Yemeni newspaper editor Jamal Amir said in August that he had been abducted and beaten by armed men claiming to act on behalf of military officers and wanting to know about his sources.Journalists have reported a concerted campaign of abuse and harassment by the government in recent weeks.
Al-Thawra, the government-run daily newspaper, has carried editorials over the past several days accusing reporters of being “agents of foreign intelligence networks” that seek to hurt Yemen’s image by claiming that it harbours terrorists.
There is a pattern of trashing the journalists. Are they just trying to turn the public against them and thereby diminish the impact of the reports, or has Saleh slipped into a paranoid delusion where everyone is out to get him?
Update: “The attack against Suwailih, whose ribs were smashed and who suffered from internal bleeding, proves that those policemen attempted manslaughter.” Munassar said. The second victim, Al-Akhbariya’s correspondent in Sana’a Najeeb Al-Shara’abi, said “if it were not for the swift action taken by the protesting workers in holding the policemen back, Suwailih may have been killed at the spot”, stressing that the attack was ‘vicious’ and unexplainable.
Update: Police brutality common:
Farhan said he was subject to torture and humiliation by the investigation officer, and was taken by two soldiers to the roof of the police station only to be beaten up again. When questioned about those claims, the police officer admitted that Farhan “only received three slaps on the face because he was too philosophical and instigating.”

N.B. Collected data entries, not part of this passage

(* ===== verification/PmapThms.v ===== *)
(** * The contract of kern/pmap.c

    The theorems other parts of the kernel rely on, each at a concrete state
    as well: five pages of memory, page 1 a page directory, pages 2 and 3
    free. *)
From S2P Require Import Prelude Mem Mmu Kstate Pmap PmapRep PmapOps PmapUser.

(** ** A concrete machine *)

Definition ex_pages : gmap Z PageInfo :=
  list_to_map [(0, mkPage None 0); (1, mkPage None 1); (2, mkPage (Some 3) 0);
               (3, mkPage None 0); (4, mkPage None 0)].

Definition ex_env : Env :=
  mkEnv zero_tf None 4096 0 ENV_TYPE_USER ENV_RUNNING 0 0 (dir_kva 1) 0
        false 0 0 0 0.

Definition ex_st : kst :=
  mkK ∅ 5 0 ex_pages (Some 2) 0 0 0 0 {[0 := ex_env]} None (Some 0) 0 CPU_STARTED
      true 0 [] 0 (mkCons ∅ 0 0) (mkNic 0 ∅ ∅ 0 0 ∅ ∅).

Lemma word_empty p i : word ∅ p i = 0.
Proof. reflexivity. Qed.

Lemma ex_pages_lookup p :
  ex_pages !! p =
    if decide (0 <= p < 5) then
      Some (mkPage (if decide (p = 2) then Some 3 else None)
                   (if decide (p = 1) then 1 else 0))
    else None.
Proof.
  case_decide as H.
  - assert (p = 0 \/ p = 1 \/ p = 2 \/ p = 3 \/ p = 4) as Hc by lia.
    by destruct Hc as [->|[->|[->|[->| ->]]]].
  - unfold ex_pages. simpl. rewrite !lookup_insert_ne by lia. apply lookup_empty.
Qed.

Lemma ex_refs p : refs {[1]} ∅ ∅ p = if decide (p = 1) then 1 else 0.
Proof.
  unfold refs, count. rewrite map_filter_empty, map_size_empty.
  repeat case_decide; set_solver.
Qed.

Lemma ex_rep : pm_rep ex_st [2; 3] {[1]} ∅ ∅ no_ex.
Proof.
  constructor; unfold no_ex; simpl pages; simpl npages; simpl mem; simpl page_free_list.
  - lia.
  - intros p. rewrite ex_pages_lookup. case_decide; split; naive_solver.
  - do 2 (econstructor; [reflexivity|]). constructor.
  - repeat constructor; set_solver.
  - intros p pi. rewrite ex_pages_lookup. repeat case_decide; set_solver.
  - intros p pi. rewrite ex_pages_lookup, ex_refs. repeat case_decide; naive_solver lia.
  - lia.
  - intros p Hp. rewrite ex_refs. case_decide; set_solver.
  - intros d ->%elem_of_singleton. lia.
  - intros d i _ _. by rewrite lookup_empty, word_empty.
  - intros d i t Ht. by rewrite lookup_empty in Ht.
  - intros k1 k2 t Ht. by rewrite lookup_empty in Ht.
  - intros d i t j Ht. by rewrite lookup_empty in Ht.
  - intros d v p Hp. by rewrite lookup_empty in Hp.
  - intros d i t Ht. by rewrite lookup_empty in Ht.
Qed.

Lemma ex_cur_ok : cur_ok ex_st.
Proof. by exists ex_env. Qed.

Lemma ex_user_page : user_page ex_st [2; 3] {[1]} ∅ 4.
Proof. repeat split; try done; set_solver. Qed.

Lemma ex_dir_ok : dir_ok ex_st 1.
Proof. split; [done|]. split; [done|]. intros i _. simpl mem. by rewrite word_empty. Qed.

#[local] Instance ex_linker : Linker := {| k_end := 0xF0102345; percpu_kstacks _ := 0 |}.
Definition boot_pages : gmap Z PageInfo :=
  list_to_map ((fun p => (p, mkPage None 0)) <$> seqZ 0 300).
Definition ex_boot : kst :=
  set_page_free_list None (set_npages 300 (set_pages boot_pages ex_st)).

(** ** Allocation and mapping *)

(** C11: page_insert, on every branch and for every user address: it fails with
    -E_NO_MEM and no effect exactly when a page table is missing and no page is
    free; otherwise the page is mapped at the address (replacing what was
    mapped, also when it is the same page), every reference count is again the
    number of references, the free list is the one it must be, no byte outside
    the directory and its page tables changes, and the TLB is flushed. *)
Theorem page_insert_spec s fl ds T Mp ex d va pp perm :
  pm_rep s fl ds T Mp ex -> cur_ok s -> d ∈ ds -> 0 <= va < UTOP ->
  0 <= perm < 4096 -> user_page s fl ds T pp ->
  refs ds T Mp pp + ex pp + 1 < 2^16 ->
  wp (page_insert (dir_kva d) pp va perm)
     (insert_post s fl ds T Mp ex d va pp perm) s.
Proof. apply page_insert_ok. Qed.

Lemma page_insert_spec_witness :
  wp (page_insert (dir_kva 1) 4 0x800000 6)
     (insert_post ex_st [2; 3] {[1]} ∅ ∅ no_ex 1 0x800000 4 6) ex_st.
Proof.
  apply (page_insert_spec ex_st [2; 3] {[1]} ∅ ∅ no_ex);
    [apply ex_rep|apply ex_cur_ok|set_solver|by vm_compute|lia|apply ex_user_page|].
  rewrite ex_refs. unfold no_ex. case_decide; lia.
Defined.

(** page_remove returns the reference the mapping held: nothing happens
    where nothing is mapped; otherwise the mapping disappears, one entry of the
    page table is cleared, the page goes back to the free list exactly when
    this was its last reference, and the TLB is flushed. *)
Theorem page_remove_spec s fl ds T Mp ex d va :
  pm_rep s fl ds T Mp ex -> cur_ok s -> d ∈ ds -> 0 <= va < UTOP ->
  wp (page_remove (dir_kva d) va) (fun _ s' => remove_post s fl ds T Mp ex d va s') s.
Proof. apply page_remove_ok. Qed.

Lemma page_remove_spec_witness :
  wp (page_remove (dir_kva 1) 0x800000)
     (fun _ s' => remove_post ex_st [2; 3] {[1]} ∅ ∅ no_ex 1 0x800000 s') ex_st.
Proof.
  apply (page_remove_spec ex_st [2; 3] {[1]} ∅ ∅ no_ex);
    [apply ex_rep|apply ex_cur_ok|set_solver|by vm_compute].
Defined.

(** The page [page_lookup] finds. *)
Definition looked_up (r : option (Z * Z)) : option Z := fst <$> r.

Lemma page_lookup_map s fl ds T Mp ex d va :
  pm_rep s fl ds T Mp ex -> d ∈ ds -> 0 <= va < UTOP ->
  wp (page_lookup (dir_kva d) va)
     (fun r s' => s' = s /\ looked_up r = Mp !! vkey d va) s.
Proof.
  intros R Hd Hva. eapply wp_mono; [by eapply page_lookup_ok|].
  intros r s' [-> Hr]. split; [done|].
  destruct (Mp !! vkey d va); [|by subst]. by destruct Hr as (t & _ & ->).
Qed.

(** A page table is a map from user pages to physical pages: after a
    successful page_insert, page_lookup finds the page at the address, and at
    every other address, in this and in every other directory, it finds what
    it found before. *)
Theorem page_insert_lookup s fl ds T Mp ex d va pp perm d' va' :
  pm_rep s fl ds T Mp ex -> cur_ok s -> d ∈ ds -> d' ∈ ds ->
  0 <= va < UTOP -> 0 <= va' < UTOP ->
  0 <= perm < 4096 -> user_page s fl ds T pp ->
  refs ds T Mp pp + ex pp + 1 < 2^16 ->
  wp (let! before := page_lookup (dir_kva d') va' in
      let! r := page_insert (dir_kva d) pp va perm in
      let! after := page_lookup (dir_kva d') va' in
      ret (looked_up before, r, looked_up after))
    (fun res _ => let '(before, r, after) := res in
      (r = 0 \/ r = - E_NO_MEM) /\
      after = (if decide (r = 0 /\ vkey d' va' = vkey d va) then Some pp else before)) s.
Proof.
  intros R Hc Hd Hd' Hva Hva' Hperm Hup Hov. unfold wp. wp_steps.
  eapply wp_wpe; [by eapply page_lookup_map|]. intros b s1 [-> Hb]. wp_steps.
  eapply wp_wpe; [by eapply page_insert_ok|]. intros r s2.
  intros [(-> & -> & _)|(-> & T' & fl' & t & _ & _ & R' & _)]; wp_steps.
  - eapply wp_wpe; [by eapply page_lookup_map|]. intros a s3 [-> Ha]. wp_steps.
    split; [by right|]. rewrite decide_False by (intros [? _]; done). congruence.
  - eapply wp_wpe; [by eapply page_lookup_map|]. intros a s3 [-> Ha]. wp_steps.
    split; [by left|]. rewrite Ha, Hb, lookup_insert.
    destruct (decide (vkey d va = vkey d' va')).
    + by rewrite decide_True.
    + rewrite decide_False; [done|]. intros [_ ?]. congruence.
Qed.

Lemma page_insert_lookup_witness :
  wp (let! before := page_lookup (dir_kva 1) 0x801000 in
      let! r := page_insert (dir_kva 1) 4 0x800000 6 in
      let! after := page_lookup (dir_kva 1) 0x801000 in
      ret (looked_up before, r, looked_up after))
    (fun res _ => let '(before, r, after) := res in
      (r = 0 \/ r = - E_NO_MEM) /\
      after = (if decide (r = 0 /\ vkey 1 0x801000 = vkey 1 0x800000)
               then Some 4 else before)) ex_st.
Proof.
  apply (page_insert_lookup ex_st [2; 3] {[1]} ∅ ∅ no_ex);
    [apply ex_rep|apply ex_cur_ok|set_solver|set_solver|by vm_compute|by vm_compute|lia
    |apply ex_user_page|].
  rewrite ex_refs. unfold no_ex. case_decide; lia.
Defined.

Definition page_zeroed (p : Z) (s : kst) : bool :=
  forallb (fun a => getb (mem s) a =? 0) (seqZ (p * 4096) 4096).

Lemma page_zeroed_true p s :
  (forall a, p * 4096 <= a < p * 4096 + 4096 -> getb (mem s) a = 0) ->
  page_zeroed p s = true.
Proof.
  intros Hz. unfold page_zeroed. apply forallb_forall. intros a Ha.
  apply list_elem_of_In, elem_of_seqZ in Ha. by apply Z.eqb_eq, Hz.
Qed.

#[local] Opaque page_zeroed.

(** Page_alloc hands out the head of the free list, zeroed when asked, and
    changes no other page; it fails exactly when the list is empty.  Freeing
    the page again restores the allocator. *)
Theorem page_alloc_free s fl ds T Mp ex flags :
  pm_rep s fl ds T Mp ex ->
  wp (let! r := page_alloc flags in
      match r with
      | None => ret None
      | Some p =>
          let! zero := gets (page_zeroed p) in
          page_free p ;;; ret (Some (p, zero))
      end)
    (fun r s' =>
      pm_rep s' fl ds T Mp ex /\ pm_frame s s' /\ fst <$> r = head fl /\
      same_bytes (fun q => Some q <> head fl) s s' /\
      (flag flags ALLOC_ZERO = true -> r = (fun p => (p, true)) <$> head fl)) s.
Proof.
  intros R. unfold wp. wp_steps. eapply wp_wpe; [by apply page_alloc_ok|].
  intros [p|] s1; [|by intros [-> ->]; wp_steps].
  intros (fl' & -> & R1 & F1 & _ & Hp & B1 & Hz). wp_steps.
  pose proof (rep_nodup _ _ _ _ _ _ R) as Hnd. apply NoDup_cons in Hnd as [Hnin _].
  eapply wp_wpe; [eapply page_free_ok; [exact R1| |done|]|].
  { by rewrite (pm_frame_npages _ _ F1). }
  { apply (rep_free _ _ _ _ _ _ R). by left. }
  intros [] s2 (R2 & F2 & M2 & _). wp_steps. split; [done|]. split; [by etrans|].
  split; [done|]. split.
  - intros q a Hq Ha. rewrite M2. eapply B1; [|done]. simpl in Hq. congruence.
  - intros Hf. by rewrite (page_zeroed_true p s1) by (by apply Hz).
Qed.

Lemma page_alloc_free_witness :
  wp (let! r := page_alloc ALLOC_ZERO in
      match r with
      | None => ret None
      | Some p =>
          let! zero := gets (page_zeroed p) in
          page_free p ;;; ret (Some (p, zero))
      end)
    (fun r s' =>
      pm_rep s' [2; 3] {[1]} ∅ ∅ no_ex /\ pm_frame ex_st s' /\ fst <$> r = Some 2 /\
      same_bytes (fun q => Some q <> Some 2) ex_st s' /\
      (flag ALLOC_ZERO ALLOC_ZERO = true -> r = Some (2, true))) ex_st.
Proof. apply (page_alloc_free ex_st [2; 3] {[1]} ∅ ∅ no_ex), ex_rep. Defined.

(** Page_init puts into the free list exactly the pages that are not
    reserved (page 0, the hole between base memory and the first address
    boot_alloc has left, and the page of the AP boot code), each once and with
    a zero reference count, and so establishes the invariant of the page
    allocator. *)
Theorem page_init_spec `{Linker} s :
  page_free_list s = None -> 0 < npages s <= 2^16 ->
  (forall p, is_Some (pages s !! p) <-> 0 <= p < npages s) ->
  KERNBASE <= first_free s ->
  wp page_init (fun _ s' => exists fl,
    pm_rep s' fl ∅ ∅ ∅ no_ex /\ mem s' = mem s /\ npages s' = npages s /\
    forall p, p ∈ fl <-> 0 <= p < npages s /\ p <> 0 /\
      ~ (npages_basemem s <= p < PGNUM (first_free s - KERNBASE)) /\
      p <> PGNUM MPENTRY_PADDR) s.
Proof.
  intros H1 H2 H3 H4. eapply wp_mono; [by apply page_init_ok|].
  intros [] s' (fl & R & Hm & Hn & Hfl). exists fl. repeat (split; [done|]).
  intros p. rewrite Hfl. unfold reserved.
  destruct (Z.eqb_spec p 0), (Z.leb_spec (npages_basemem s) p),
    (Z.ltb_spec p (PGNUM (first_free s - KERNBASE))),
    (Z.eqb_spec p (PGNUM MPENTRY_PADDR)); simpl; naive_solver lia.
Qed.

Lemma ex_boot_dom p : is_Some (pages ex_boot !! p) <-> 0 <= p < 300.
Proof.
  change (pages ex_boot) with boot_pages. unfold boot_pages. split.
  - intros [pi Hpi]. apply elem_of_list_to_map_2 in Hpi.
    apply list_elem_of_fmap in Hpi as (q & [= -> ->] & Hq). apply elem_of_seqZ in Hq. lia.
  - intros Hp. eexists. apply elem_of_list_to_map_1.
    + rewrite <- list_fmap_compose.
      rewrite (list_fmap_ext _ id) by done. rewrite list_fmap_id. apply NoDup_seqZ.
    + apply list_elem_of_fmap. exists p. split; [done|]. apply elem_of_seqZ. lia.
Qed.

Lemma page_init_spec_witness :
  wp page_init (fun _ s' => exists fl,
    pm_rep s' fl ∅ ∅ ∅ no_ex /\ mem s' = mem ex_boot /\ npages s' = npages ex_boot /\
    forall p, p ∈ fl <-> 0 <= p < npages ex_boot /\ p <> 0 /\
      ~ (npages_basemem ex_boot <= p < PGNUM (first_free ex_boot - KERNBASE)) /\
      p <> PGNUM MPENTRY_PADDR) ex_boot.
Proof.
  apply (page_init_spec ex_boot);
    [reflexivity|by vm_compute|apply ex_boot_dom|by vm_compute].
Defined.

(** ** Checking user pointers *)

(** For a range that stays clear of the last page of the address space,
    user_mem_check is exact: it returns 0 iff every address of the range is
    below ULIM and mapped with the permissions; otherwise it returns -E_FAULT
    and leaves the first offending address of the range in
    user_mem_check_addr. *)
Theorem user_mem_check_exact s e en d va len perm :
  envs s !! e = Some en -> env_pgdir en = dir_kva d -> dir_ok s d ->
  0 <= va -> 0 <= len -> va + len <= 2^32 - 4096 ->
  wp (user_mem_check e va len perm) (check_post s d va len perm) s.
Proof. apply user_mem_check_ok. Qed.

Lemma user_mem_check_exact_witness :
  wp (user_mem_check 0 0x800800 0x1000 PTE_U)
     (check_post ex_st 1 0x800800 0x1000 PTE_U) ex_st.
Proof.
  apply (user_mem_check_exact ex_st 0 ex_env);
    [reflexivity|reflexivity|apply ex_dir_ok|by vm_compute..].
Defined.

(** The end of the range is computed modulo 2^32: for any range that ends
    exactly at the top of the address space the loop does not run and the
    check succeeds, although every address above ULIM belongs to the kernel. *)
Theorem user_mem_check_wraps s e en va perm :
  envs s !! e = Some en -> ULIM <= va < 2^32 ->
  user_mem_check e va (2^32 - va) perm s = Ok 0 s /\
  forall d, user_can s d perm va = false.
Proof.
  intros He Hva. split.
  - unfold user_mem_check, bind, get_env, gets, deref, bind. rewrite He. unfold ret.
    replace (va + (2^32 - va)) with (2^32) by lia.
    change (ROUNDUP (u32 (2^32)) PGSIZE) with 0.
    pose proof (ROUNDDOWN_range va PGSIZE ltac:(done)) as Hr.
    simpl loop. destruct (Z.ltb_spec (ROUNDDOWN va PGSIZE) 0); [lia|done].
  - intros d. unfold user_can. destruct (Z.ltb_spec va ULIM); [lia|done].
Qed.

Lemma user_mem_check_wraps_witness :
  user_mem_check 0 0xFFFF0000 (2^32 - 0xFFFF0000) PTE_U ex_st = Ok 0 ex_st /\
  forall d, user_can ex_st d PTE_U 0xFFFF0000 = false.
Proof.
  apply (user_mem_check_wraps ex_st 0 ex_env); [reflexivity|by vm_compute].
Defined.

NY: Al-Houthi said that “three of our colleagues who were imprisoned before the 2004 war were released”, noting that those whom he described as “heroes” were “healthy young men when they were imprisoned, but ended up impaired –when they were released- due to the brutal torture to which they were exposed while in prison.”
But the nightshift duty officer of the same police station said he could not provide any information because of “superior orders not to talk to non-governmental media”.SC :“This mode of behavior is utterly unacceptable under any circumstance”, said a spokesman for Al Arabiya. Furthermore, Al Arabiya demands that the relevant authorities in Yemen initiate a transparent investigation into this outrage and provide names of the culprits who must be held accountable for their actions. Accountable? No Yemeni officials are ever accountable.